Collected data entries
########################################

(** * OMESlicer: crop descriptors over OME-TIFF files

    A shallow embedding of [src/omeslicer/core.py].

    The class [OMESlicer] is glue code around three libraries: [ome_types]
    (the metadata document and its XML form), [tifffile] (reading the
    embedded XML, writing the output pages) and [pyvips]/[numpy] (decoding
    and cropping a page).  The libraries are not part of the repository, so
    they enter the model as an interface ([Libraries]); the Python objects
    live in a store, because the class hands references around ([self],
    [existing_slicer], [self.ome]) and mutates what they point to. *)

From Stdlib Require Import ZArith String List.
From stdpp Require Import base option list strings gmap pretty.

Open Scope string_scope.
Open Scope Z_scope.
Open Scope list_scope.

(** ** Python values *)

(** An exception: its class and its message. *)
Record Exn := mkExn { exn_class : string; exn_msg : string }.

Definition ValueError (msg : string) : Exn := mkExn "ValueError" msg.
Definition IndexError (msg : string) : Exn := mkExn "IndexError" msg.
Definition AttributeError (msg : string) : Exn := mkExn "AttributeError" msg.

(** The outcome of a call: a value, or a raised exception. *)
Inductive Res (A : Type) : Type :=
| Ok (a : A)
| Raise (e : Exn).
Arguments Ok {A} a.
Arguments Raise {A} e.

(** A reference to an object of the store. *)
Abbreviation loc := nat.

(** The NumPy element types the class names. *)
Inductive dtype : Type :=
| np_uint8 | np_uint16 | np_uint32
| np_int8 | np_int16 | np_int32
| np_float32 | np_float64.

#[global] Instance dtype_eq_dec : EqDecision dtype.
Proof. solve_decision. Defined.

(** ** The metadata document ([ome_types])

    Only the fields the class reads or writes are spelled out; everything
    else a document carries is kept as an opaque payload. *)

(** [ome_types.model.PixelType]: an [Enum] whose members stand for the
    pixel types of the OME schema. *)
Inductive PixelType : Type :=
| INT8 | INT16 | INT32 | UINT8 | UINT16 | UINT32
| FLOAT | DOUBLE | COMPLEXFLOAT | COMPLEXDOUBLE | BIT.

#[global] Instance PixelType_eq_dec : EqDecision PixelType.
Proof. solve_decision. Defined.

(** [member.value]: the name the XML attribute [Type] carries. *)
Definition PixelType_value (t : PixelType) : string :=
  match t with
  | INT8 => "int8" | INT16 => "int16" | INT32 => "int32"
  | UINT8 => "uint8" | UINT16 => "uint16" | UINT32 => "uint32"
  | FLOAT => "float" | DOUBLE => "double"
  | COMPLEXFLOAT => "complex" | COMPLEXDOUBLE => "double-complex"
  | BIT => "bit"
  end.

Record Pixels := mkPixels {
  size_x : Z;
  size_y : Z;
  size_c : Z;
  type : PixelType;
  pixels_rest : string }.

Record Image := mkImage {
  pixels : Pixels;
  image_rest : string }.

Record OME := mkOME {
  images : list Image;
  ome_rest : string }.

(** [px.size_x = v] and [px.size_y = v] on a [Pixels] object. *)
Definition set_size_x (v : Z) (px : Pixels) : Pixels :=
  mkPixels v (size_y px) (size_c px) (type px) (pixels_rest px).

Definition set_size_y (v : Z) (px : Pixels) : Pixels :=
  mkPixels (size_x px) v (size_c px) (type px) (pixels_rest px).

(** The effect, on a document, of storing through [doc.images[0].pixels].
    The class takes this alias only after [doc.images[0]] was found. *)
Definition on_first_pixels (f : Pixels -> Pixels) (d : OME) : OME :=
  match images d with
  | [] => d
  | im :: ims => mkOME (mkImage (f (pixels im)) (image_rest im) :: ims) (ome_rest d)
  end.

(** [range(n)] *)
Definition range (n : Z) : list Z := Z.of_nat <$> seq 0 (Z.to_nat n).

(** [str(n)] for an integer. *)
Definition str (n : Z) : string := pretty n.

(** Truth value of an optional string argument: [None] and the empty string
    are false. *)
Definition truthy_path (p : option string) : option string :=
  match p with
  | Some s => if String.eqb s EmptyString then None else Some s
  | None => None
  end.

(** The dictionary literal of [get_dtype_from_metadata]: its keys are
    strings. *)
Definition dtype_map : gmap string dtype :=
  list_to_map
    [ ("uint8", np_uint8);
      ("uint16", np_uint16);
      ("uint32", np_uint32);
      ("int8", np_int8);
      ("int16", np_int16);
      ("int32", np_int32);
      ("float", np_float32);
      ("double", np_float64) ].

(** A value looked up in a dictionary: a string, or a member of
    [PixelType]. *)
Inductive Key : Type :=
| KeyStr (s : string)
| KeyPixelType (t : PixelType).

(** [d.get(key, default)] on a dictionary whose keys are strings.  A member
    of an [Enum] is equal to itself and to nothing else; in particular it is
    equal to no string, its own value included, so it is never found. *)
Definition dict_get {V} (d : gmap string V) (key : Key) (default_ : V) : V :=
  match key with
  | KeyStr s => default default_ (d !! s)
  | KeyPixelType _ => default_
  end.

(** ** The libraries

    Calls that reach the file system transform a [World]; the others are
    functions that may raise. *)

Class LibraryTypes := {
  World : Type;          (* the file system *)
  VipsImage : Type;      (* pyvips.Image *)
  Buffer : Type;         (* bytes *)
  NDArray : Type;        (* numpy.ndarray *)
  TiffFile : Type;       (* tifffile.TiffFile *)
  TiffWriter : Type }.   (* tifffile.TiffWriter *)

(** The keyword arguments of one [tif.write] call. *)
Record WriteArgs `{LibraryTypes} := mkWriteArgs {
  wa_data : NDArray;
  wa_photometric : string;
  wa_compression : string;
  wa_tile : Z * Z;
  wa_dtype : dtype;
  wa_description : option string;
  wa_metadata : option (list (string * string)) }.
Arguments mkWriteArgs {_} _ _ _ _ _ _ _.

Class Libraries `{LibraryTypes} := {
  (* ome_types *)
  from_xml : option string -> Res OME;
  to_xml : OME -> Res string;
  validate_size : Z -> Res unit;   (* the check made when a size is assigned *)
  (* tifffile *)
  TiffFile_open : string -> World -> Res TiffFile * World;
  TiffFile_ome_metadata : TiffFile -> World -> Res (option string) * World;
  TiffFile_close : TiffFile -> World -> Res unit * World;
  TiffWriter_open : string -> bool -> World -> Res TiffWriter * World;
  TiffWriter_write : TiffWriter -> WriteArgs -> World -> Res unit * World;
  TiffWriter_close : TiffWriter -> World -> Res unit * World;
  (* pyvips *)
  Image_new_from_file : string -> Z -> string -> World -> Res VipsImage * World;
  Image_crop : VipsImage -> Z -> Z -> Z -> Z -> Res VipsImage;
  Image_width : VipsImage -> Z;
  Image_height : VipsImage -> Z;
  Image_write_to_memory : VipsImage -> World -> Res Buffer * World;
  (* numpy *)
  np_ndarray : Buffer -> dtype -> list Z -> Res NDArray }.

Section WithLibraries.
Context `{T : LibraryTypes} {L : Libraries}.

(** What the program does to the outside, in the order it does it. *)
Inductive Event : Type :=
| EvPrint (line : string)
| EvTiffFileOpen (path : string)
| EvTiffFileMetadata
| EvTiffFileClose
| EvNewFromFile (path : string) (page : Z) (access : string)
| EvCrop (img : VipsImage) (x y width height : Z)
| EvWriteToMemory (img : VipsImage)
| EvNdarray (buf : Buffer) (dt : dtype) (shape : list Z)
| EvWriterOpen (path : string) (bigtiff : bool)
| EvWrite (args : WriteArgs)
| EvWriterClose.

(** ** The store *)

(** An [OMESlicer] instance.  An attribute [__init__] has not assigned yet
    reads as [None]; [__init__] assigns each attribute before it returns and
    reads none before assigning it. *)
Record OMESlicer := mkSlicer {
  ome_tiff_path : string;
  pyvips_image : option VipsImage;
  ome_metadata : option string;
  ome : option loc;
  crop_info : option (Z * Z * Z * Z);
  cropped_dimensions : option (Z * Z) }.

########################################

Aim of the task:
The data is to be reproduced in full, every line intact.

Answer area:
(** * OMESlicer: crop descriptors over OME-TIFF files

    A shallow embedding of [src/omeslicer/core.py].

    The class [OMESlicer] is glue code around three libraries: [ome_types]
    (the metadata document and its XML form), [tifffile] (reading the
    embedded XML, writing the output pages) and [pyvips]/[numpy] (decoding
    and cropping a page).  The libraries are not part of the repository, so
    they enter the model as an interface ([Libraries]); the Python objects
    live in a store, because the class hands references around ([self],
    [existing_slicer], [self.ome]) and mutates what they point to. *)

From Stdlib Require Import ZArith String List.
From stdpp Require Import base option list strings gmap pretty.

Open Scope string_scope.
Open Scope Z_scope.
Open Scope list_scope.

(** ** Python values *)

(** An exception: its class and its message. *)
Record Exn := mkExn { exn_class : string; exn_msg : string }.

Definition ValueError (msg : string) : Exn := mkExn "ValueError" msg.
Definition IndexError (msg : string) : Exn := mkExn "IndexError" msg.
Definition AttributeError (msg : string) : Exn := mkExn "AttributeError" msg.

(** The outcome of a call: a value, or a raised exception. *)
Inductive Res (A : Type) : Type :=
| Ok (a : A)
| Raise (e : Exn).
Arguments Ok {A} a.
Arguments Raise {A} e.

(** A reference to an object of the store. *)
Abbreviation loc := nat.

(** The NumPy element types the class names. *)
Inductive dtype : Type :=
| np_uint8 | np_uint16 | np_uint32
| np_int8 | np_int16 | np_int32
| np_float32 | np_float64.

#[global] Instance dtype_eq_dec : EqDecision dtype.
Proof. solve_decision. Defined.

(** ** The metadata document ([ome_types])

    Only the fields the class reads or writes are spelled out; everything
    else a document carries is kept as an opaque payload. *)

(** [ome_types.model.PixelType]: an [Enum] whose members stand for the
    pixel types of the OME schema. *)
Inductive PixelType : Type :=
| INT8 | INT16 | INT32 | UINT8 | UINT16 | UINT32
| FLOAT | DOUBLE | COMPLEXFLOAT | COMPLEXDOUBLE | BIT.

#[global] Instance PixelType_eq_dec : EqDecision PixelType.
Proof. solve_decision. Defined.

(** [member.value]: the name the XML attribute [Type] carries. *)
Definition PixelType_value (t : PixelType) : string :=
  match t with
  | INT8 => "int8" | INT16 => "int16" | INT32 => "int32"
  | UINT8 => "uint8" | UINT16 => "uint16" | UINT32 => "uint32"
  | FLOAT => "float" | DOUBLE => "double"
  | COMPLEXFLOAT => "complex" | COMPLEXDOUBLE => "double-complex"
  | BIT => "bit"
  end.

Record Pixels := mkPixels {
  size_x : Z;
  size_y : Z;
  size_c : Z;
  type : PixelType;
  pixels_rest : string }.

Record Image := mkImage {
  pixels : Pixels;
  image_rest : string }.

Record OME := mkOME {
  images : list Image;
  ome_rest : string }.

(** [px.size_x = v] and [px.size_y = v] on a [Pixels] object. *)
Definition set_size_x (v : Z) (px : Pixels) : Pixels :=
  mkPixels v (size_y px) (size_c px) (type px) (pixels_rest px).

Definition set_size_y (v : Z) (px : Pixels) : Pixels :=
  mkPixels (size_x px) v (size_c px) (type px) (pixels_rest px).

(** The effect, on a document, of storing through [doc.images[0].pixels].
    The class takes this alias only after [doc.images[0]] was found. *)
Definition on_first_pixels (f : Pixels -> Pixels) (d : OME) : OME :=
  match images d with
  | [] => d
  | im :: ims => mkOME (mkImage (f (pixels im)) (image_rest im) :: ims) (ome_rest d)
  end.

(** [range(n)] *)
Definition range (n : Z) : list Z := Z.of_nat <$> seq 0 (Z.to_nat n).

(** [str(n)] for an integer. *)
Definition str (n : Z) : string := pretty n.

(** Truth value of an optional string argument: [None] and the empty string
    are false. *)
Definition truthy_path (p : option string) : option string :=
  match p with
  | Some s => if String.eqb s EmptyString then None else Some s
  | None => None
  end.

(** The dictionary literal of [get_dtype_from_metadata]: its keys are
    strings. *)
Definition dtype_map : gmap string dtype :=
  list_to_map
    [ ("uint8", np_uint8);
      ("uint16", np_uint16);
      ("uint32", np_uint32);
      ("int8", np_int8);
      ("int16", np_int16);
      ("int32", np_int32);
      ("float", np_float32);
      ("double", np_float64) ].

(** A value looked up in a dictionary: a string, or a member of
    [PixelType]. *)
Inductive Key : Type :=
| KeyStr (s : string)
| KeyPixelType (t : PixelType).

(** [d.get(key, default)] on a dictionary whose keys are strings.  A member
    of an [Enum] is equal to itself and to nothing else; in particular it is
    equal to no string, its own value included, so it is never found. *)
Definition dict_get {V} (d : gmap string V) (key : Key) (default_ : V) : V :=
  match key with
  | KeyStr s => default default_ (d !! s)
  | KeyPixelType _ => default_
  end.

(** ** The libraries

    Calls that reach the file system transform a [World]; the others are
    functions that may raise. *)

Class LibraryTypes := {
  World : Type;          (* the file system *)
  VipsImage : Type;      (* pyvips.Image *)
  Buffer : Type;         (* bytes *)
  NDArray : Type;        (* numpy.ndarray *)
  TiffFile : Type;       (* tifffile.TiffFile *)
  TiffWriter : Type }.   (* tifffile.TiffWriter *)

(** The keyword arguments of one [tif.write] call. *)
Record WriteArgs `{LibraryTypes} := mkWriteArgs {
  wa_data : NDArray;
  wa_photometric : string;
  wa_compression : string;
  wa_tile : Z * Z;
  wa_dtype : dtype;
  wa_description : option string;
  wa_metadata : option (list (string * string)) }.
Arguments mkWriteArgs {_} _ _ _ _ _ _ _.

Class Libraries `{LibraryTypes} := {
  (* ome_types *)
  from_xml : option string -> Res OME;
  to_xml : OME -> Res string;
  validate_size : Z -> Res unit;   (* the check made when a size is assigned *)
  (* tifffile *)
  TiffFile_open : string -> World -> Res TiffFile * World;
  TiffFile_ome_metadata : TiffFile -> World -> Res (option string) * World;
  TiffFile_close : TiffFile -> World -> Res unit * World;
  TiffWriter_open : string -> bool -> World -> Res TiffWriter * World;
  TiffWriter_write : TiffWriter -> WriteArgs -> World -> Res unit * World;
  TiffWriter_close : TiffWriter -> World -> Res unit * World;
  (* pyvips *)
  Image_new_from_file : string -> Z -> string -> World -> Res VipsImage * World;
  Image_crop : VipsImage -> Z -> Z -> Z -> Z -> Res VipsImage;
  Image_width : VipsImage -> Z;
  Image_height : VipsImage -> Z;
  Image_write_to_memory : VipsImage -> World -> Res Buffer * World;
  (* numpy *)
  np_ndarray : Buffer -> dtype -> list Z -> Res NDArray }.

Section WithLibraries.
Context `{T : LibraryTypes} {L : Libraries}.

(** What the program does to the outside, in the order it does it. *)
Inductive Event : Type :=
| EvPrint (line : string)
| EvTiffFileOpen (path : string)
| EvTiffFileMetadata
| EvTiffFileClose
| EvNewFromFile (path : string) (page : Z) (access : string)
| EvCrop (img : VipsImage) (x y width height : Z)
| EvWriteToMemory (img : VipsImage)
| EvNdarray (buf : Buffer) (dt : dtype) (shape : list Z)
| EvWriterOpen (path : string) (bigtiff : bool)
| EvWrite (args : WriteArgs)
| EvWriterClose.

(** ** The store *)

(** An [OMESlicer] instance.  An attribute [__init__] has not assigned yet
    reads as [None]; [__init__] assigns each attribute before it returns and
    reads none before assigning it. *)
Record OMESlicer := mkSlicer {
  ome_tiff_path : string;
  pyvips_image : option VipsImage;
  ome_metadata : option string;
  ome : option loc;
  crop_info : option (Z * Z * Z * Z);
  cropped_dimensions : option (Z * Z) }.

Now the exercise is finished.